Jorge Messias, atual ministro da Advocacia Geral da União (AGU) e um dos cotados para assumir o Ministério da Justiça no lugar de Flávio Dino, expôs nas redes sociais sua posição em defesa de investigação e punição cabível àqueles que participaram, direta ou indiretamente, da tentativa de golpe. 


"Todos os golpistas, tantos os que proveram os ataques in loco no 8 de Janeiro , quanto os covardes dos mentores intelectuais, estão sujeitos, na forma da lei, à investigação e eventual condenação, garantindo a todos o direito de defesa. Difícil entender algumas críticas aos defensores de nossa democracia", escreveu o AGU no dia 1º de janeiro. 

"A geração de meus pais ficou 21 sob um regime ditatorial. Os golpistas almejaram destruir a Democracia, a Liberdade de Imprensa, a Liberdade de todos. O Brasil diz Basta! O Brasil quer paz! SEM ANISTIA!", prosseguiu. 


Ato pela democracia em Brasília 

O ato pela democracia anunciado por Lula para acontecer no dia 8 de janeiro, um ano após a depredação promovida por apoiadores de Jair Bolsonaro (PL) para tentar um golpe de Estado, já tem local e parte da programação definida.


Além de Lula, Rodrigo Pacheco (PSD-MG) e Luís Roberto Barroso, presidentes do três poderes, Alexandre de Moraes, que comanda o Tribunal Superior Eleitoral (TSE) deve discursar no evento que acontecerá no  Salão Negro do Congresso Nacional.


O evento, que está sendo chamado de Democracia Restaurada, deve ter cerca de uma hora de duração e contará com a apresentação de um vídeo com imagens dos ataques às sedes do Supremo Tribunal Federal (STF), Congresso e Palácio do Planalto.

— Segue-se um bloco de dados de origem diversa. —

Definition server_accept_handler (add_ok : bool) (fd' : Z) (address : vpk_sockaddr) (w : world) : res world :=
  if negb on_connect then
    Ok (MkWorld (service w) (flowid w) (servers w) (streams w) (closed_fds w ++ [fd']) (relaying w) (releasing w))
  else
    let index := server_index fd' in
    server ← of_option (servers w !! index);
    let conn := MkConn 0 (Z.of_nat index) (MkSocket address fd' (event_base server) (e server)) in
    '(_, w) ← send_socket_to_core add_ok conn index w;
    Ok w.

(** [handle_message] from one access of a counter to the next: [thiz->flowid++], [ss->client_cnt++], then the request, with
    [thiz->flowid] read once more, and the start of the stream.  [None] when it has returned. *)
Definition handle_message (i : nat) (sck : vmp_socket_t) (k : handling) (w : world) : res (option handling * world) :=
  ss ← of_option (servers w !! i);
  match k with
  | HFlow => Ok (Some (HFlowAdd (flowid w)), w)
  | HFlowAdd f => Ok (Some HCount, set_flowid w (u64 (f + 1)))
  | HCount => Ok (Some (HCountAdd (client_cnt ss)), w)
  | HCountAdd n => Ok (Some HStart, set_server w i (set_cnt ss (u32 (n + 1))))
  | HStart => Ok (None, add_stream w (MkReq (flowid w) (e ss) sck (Z.of_nat i)))
  end.

(** [evbuffer_remove(input, &session, sizeof(vmp_connection_t))] *)
Definition evbuffer_remove (input : list Z) : Z * list Z * list Z :=
  let got := take sizeof_conn input in (Z.of_nat (length got), got, drop sizeof_conn input).

(** A turn of the loop of [relay_receive_message]: a message is read and handled from then on, a part of one is dropped. *)
Definition relay_receive_message (i : nat) (w : world) : res world :=
  ss ← of_option (servers w !! i);
  input ← of_option (pipe ss);
  let '(n, session, input) := evbuffer_remove input in
  if n >? 0 then
    let w := set_server w i (set_pipe ss (Some input)) in
    if negb (n =? Z.of_nat sizeof_conn) then Ok w
    else Ok (set_relaying w (<[i := (sock (decode session), HFlow)]> (relaying w)))
  else Ok w.

(** What the thread of server [i] does next. *)
Definition relay_step (i : nat) (w : world) : res world :=
  match relaying w !! i with
  | None => relay_receive_message i w
  | Some (sck, k) =>
      '(k, w) ← handle_message i sck k w;
      Ok (set_relaying w (match k with Some k => <[i := (sck, k)]> (relaying w) | None => delete i (relaying w) end))
  end.

(** [handle_message_callback] in thread [c]: a stream of server [i] is gone.  [client_cnt--] is a read and a write. *)
Definition handle_message_callback (c i : nat) (msg : Z) (w : world) : res (Z * world) :=
  if negb (msg =? 0) then Ok (-1, w) else
  ss ← of_option (servers w !! i);
  Ok (0, set_releasing w (<[c := (i, client_cnt ss)]> (releasing w))).

Definition write_count (c i : nat) (n : Z) (w : world) : res world :=
  ss ← of_option (servers w !! i);
  Ok (set_releasing (set_server w i (set_cnt ss (u32 (n - 1)))) (delete c (releasing w))).

(** ** Orders of events *)

Inductive event : Type :=
| Setup (i : nat) (fresh_base new_base : Z)
| Accept (add_ok : bool) (fd' : Z) (address : vpk_sockaddr)
| Relay (i : nat)
| Closed (c i : nat) | Counted (c : nat).

(** [None] where the thread cannot do this. *)
Definition happen (ev : event) (w : world) : option (res world) :=
  match ev with
  | Setup i b n => Some (stream_server_setup i None b n w)
  | Accept ok f a => Some (server_accept_handler ok f a w)
  | Relay i => Some (relay_step i w)
  | Closed c i => match releasing w !! c with None => Some (snd <$> handle_message_callback c i 0 w) | Some _ => None end
  | Counted c => match releasing w !! c with Some (i, n) => Some (write_count c i n w) | None => None end
  end.

Fixpoint happens (evs : list event) (w : world) : option (res world) :=
  match evs with
  | [] => Some (Ok w)
  | ev :: evs => match happen ev w with Some (Ok w) => happens evs w | r => r end
  end.

(** The threads that are between two accesses of the counters, and runs in which there is never more than one. *)
Definition busy (w : world) : nat := base.size (relaying w) + base.size (releasing w).

Fixpoint one_at_a_time (evs : list event) (w : world) : Prop :=
  match evs with
  | [] => True
  | ev :: evs => match happen ev w with Some (Ok w) => (busy w <= 1)%nat /\ one_at_a_time evs w | _ => True end
  end.

Definition start_world : world :=
  MkWorld None 0 (stream_server_general (Z.to_nat MAX_STREAM_SERVER_NUM)) [] [] ∅ ∅.

(** The listener's thread sets the service up before it creates the servers. *)
Definition listening_world (base : Z) : world := init_server base start_world.
End code.

(** ** Every accepted connection becomes one stream *)

(** A connection as it is accepted: its descriptor and the client's address. *)
Definition accepted (k : nat) (evs : list event) : list (Z * vpk_sockaddr) :=
  omap (fun ev => match ev with
                  | Accept true f a => if decide (server_index f = k) then Some (f, a) else None
                  | _ => None end) evs.

Definition handled (k : nat) (l : list H264StreamReq) : list (Z * vpk_sockaddr) :=
  omap (fun r => if decide (req_s r = Z.of_nat k) then Some (fd (req_client r), peer_addr (req_client r)) else None) l.

Definition gone (k : nat) (evs : list event) : list () :=
  omap (fun ev => match ev with Closed _ i => if decide (i = k) then Some () else None | _ => None end) evs.

Definition setups (evs : list event) : list nat :=
  omap (fun ev => match ev with Setup i _ _ => Some i | _ => None end) evs.

Lemma server_index_lt f : (server_index f < 8)%nat.
Proof. unfold server_index. pose proof (Z.mod_pos_bound (hash_int32 (u32 f)) 8). unfold MAX_STREAM_SERVER_NUM. lia. Qed.

Section dispatch.
Context (sizeof_conn : nat) (encode : vmp_connection_t -> list Z) (decode : list Z -> vmp_connection_t)
  (core_addr e_addr : Z)
  (Hsize : (0 < sizeof_conn)%nat)
  (Hlen : forall c, length (encode c) = sizeof_conn)
  (Hdec : forall c, decode (encode c) = c).

Abbreviation happen := (happen sizeof_conn encode decode core_addr e_addr true).
Abbreviation happens := (happens sizeof_conn encode decode core_addr e_addr true).
Abbreviation one_at_a_time := (one_at_a_time sizeof_conn encode decode core_addr e_addr true).
Abbreviation relay_step := (relay_step sizeof_conn decode).
Implicit Types (w : world) (s : vmp_server_t).

Definition conn_of (sck : vmp_socket_t) : Z * vpk_sockaddr := (fd sck, peer_addr sck).

(** What the thread of a server handles. *)
Definition in_hand (k : nat) w : list vmp_socket_t := match relaying w !! k with Some (sck, _) => [sck] | None => [] end.

(** What server [k] holds: the connections [cs] not read yet, after the one in hand and those handled before. *)
Record srv_ok (evs : list event) w (k : nat) s (cs : list vmp_connection_t) : Prop := {
  so_pipe : pipe s = if decide (k ∈ setups evs) then Some (concat (map encode cs)) else None;
  so_none : k ∉ setups evs -> cs = [] /\ relaying w !! k = None;
  so_all : handled k (streams w) ++ map conn_of (in_hand k w ++ map sock cs) = accepted k evs
}.

Record inv (evs : list event) w : Prop := {
  inv_length : length (servers w) = 8%nat;
  inv_there : forall k, is_Some (relaying w !! k) -> (k < 8)%nat;
  inv_servers k s : servers w !! k = Some s -> exists cs, srv_ok evs w k s cs
}.

Lemma u_add n a b : 0 <= n -> wrap n (wrap n a + b) = wrap n (a + b).
Proof. intros. unfold wrap. by rewrite Zplus_mod_idemp_l. Qed.

Lemma handled_other k l r : req_s r <> Z.of_nat k -> handled k (l ++ [r]) = handled k l.
Proof. intros H. unfold handled. rewrite omap_app. cbn. rewrite decide_False by done. by rewrite app_nil_r. Qed.

Lemma handled_own k l f e' sck :
  handled k (l ++ [MkReq f e' sck (Z.of_nat k)]) = handled k l ++ [conn_of sck].
Proof. unfold handled. rewrite omap_app. cbn. by rewrite decide_True. Qed.

(** A step that concerns server [k] only. *)
Lemma inv_at evs evs' w w' k s cs :
  inv evs w -> length (servers w') = 8%nat -> (forall j, is_Some (relaying w' !! j) -> (j < 8)%nat) ->
  servers w' !! k = Some s -> srv_ok evs' w' k s cs ->
  (forall j, j <> k -> servers w' !! j = servers w !! j /\ relaying w' !! j = relaying w !! j /\ handled j (streams w') = handled j (streams w) /\
     accepted j evs' = accepted j evs /\ (j ∈ setups evs' <-> j ∈ setups evs)) ->
  inv evs' w'.
Proof.
  intros [H1 H2 H4] Hl Ht Hk Hs Ho. split; [done | done |]. intros j s' Hj. destruct (decide (j = k)) as [-> | Hne].
  - exists cs. congruence.
  - destruct (Ho j Hne) as (E1 & E2 & E3 & E4 & E5). rewrite E1 in Hj. destruct (H4 j s' Hj) as [cs' [P N A]]. exists cs'.
    split; unfold in_hand in *; rewrite ?E2, ?E3, ?E4; try done.
    + rewrite P. destruct (decide (j ∈ setups evs)), (decide (j ∈ setups evs')); tauto.
    + intros Hx. apply N. tauto.
Qed.

Lemma inv_same evs ev w w' :
  (forall k, accepted k [ev] = [] /\ k ∉ setups [ev]) -> relaying w' = relaying w -> streams w' = streams w -> length (servers w') = length (servers w) ->
  (forall k s', servers w' !! k = Some s' -> exists s, servers w !! k = Some s /\ pipe s' = pipe s) ->
  inv evs w -> inv (evs ++ [ev]) w'.
Proof.
  intros He E1 E2 E3 E4 [H1 H2 H3]. split; [congruence | by rewrite E1 |]. intros k s' Hk. destruct (E4 k s' Hk) as (s & Hs & Ep).
  destruct (H3 k s Hs) as [cs [P N A]]. exists cs. destruct (He k) as [Ha Hx].
  assert (X : k ∈ setups (evs ++ [ev]) <-> k ∈ setups evs) by (unfold setups in *; rewrite omap_app; set_solver).
  split; unfold in_hand in *; rewrite ?E1, ?E2; [| intros Hn; apply N; tauto |].
  - rewrite Ep, P. destruct (decide (k ∈ setups evs)), (decide (k ∈ setups (evs ++ [ev]))); tauto.
  - unfold accepted in *. by rewrite omap_app, Ha, app_nil_r.
Qed.

(** The thread of server [k] has moved on. *)
Lemma moved evs w k s w' s' cs' : inv evs w -> servers w !! k = Some s -> servers w' = <[k := s']> (servers w) ->
  (forall j, j <> k -> relaying w' !! j = relaying w !! j) -> (forall j, j <> k -> handled j (streams w') = handled j (streams w)) ->
  srv_ok evs w' k s' cs' -> inv evs w' /\ servers w' !! k = Some s'.
Proof.
  intros Hi Hk E1 E2 E3 Hs. pose proof (lookup_lt_Some _ _ _ Hk) as Hlt. pose proof Hlt as Hlt'. rewrite (inv_length _ _ Hi) in Hlt'.
  assert (F : servers w' !! k = Some s') by (rewrite E1; by apply list_lookup_insert_eq). split; [| done].
  eapply (inv_at evs evs w w' k s' cs'); try done.
  - rewrite E1, length_insert. apply Hi.
  - intros j Hj. destruct (decide (j = k)) as [-> |]; [done |]. rewrite E2 in Hj by done. by apply Hi.
  - intros j Hj. rewrite E1, list_lookup_insert_ne by done. auto.
Qed.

Por outro lado, governadores alinhados ao bolsonarismo buscam arrumar desculpas para fugirem do ato.


Ato em SP 

No próximo dia 8 de Janeiro, as Frentes Brasil Popular e Povo Sem Medo, protagonistas de diversas manifestações em defesa da democracia durante o governo de Jair Bolsonaro, realizarão um ato de resistência em frente ao Museu de Arte de São Paulo (MASP), na Avenida Paulista, às 17h. A iniciativa visa marcar o primeiro aniversário da tentativa de golpe deflagrada por bolsonaristas, que invadiram e depredaram as sedes dos Três Poderes em Brasília. 



Sob o lema "8 de Janeiro: o Brasil se une em defesa da democracia", os movimentos pretendem reafirmar a importância da preservação do Estado democrático de direito e enviar uma mensagem clara de repúdio a qualquer ameaça às instituições democráticas.

Raimundo Bonfim, coordenador da Frente Brasil Popular e da Central de Movimentos Populares (CMP), destaca a relevância do evento como meio de prevenir futuras tentativas golpistas. Em suas palavras: "A manifestação será importante para impedir que novas tentativas de golpe ocorram."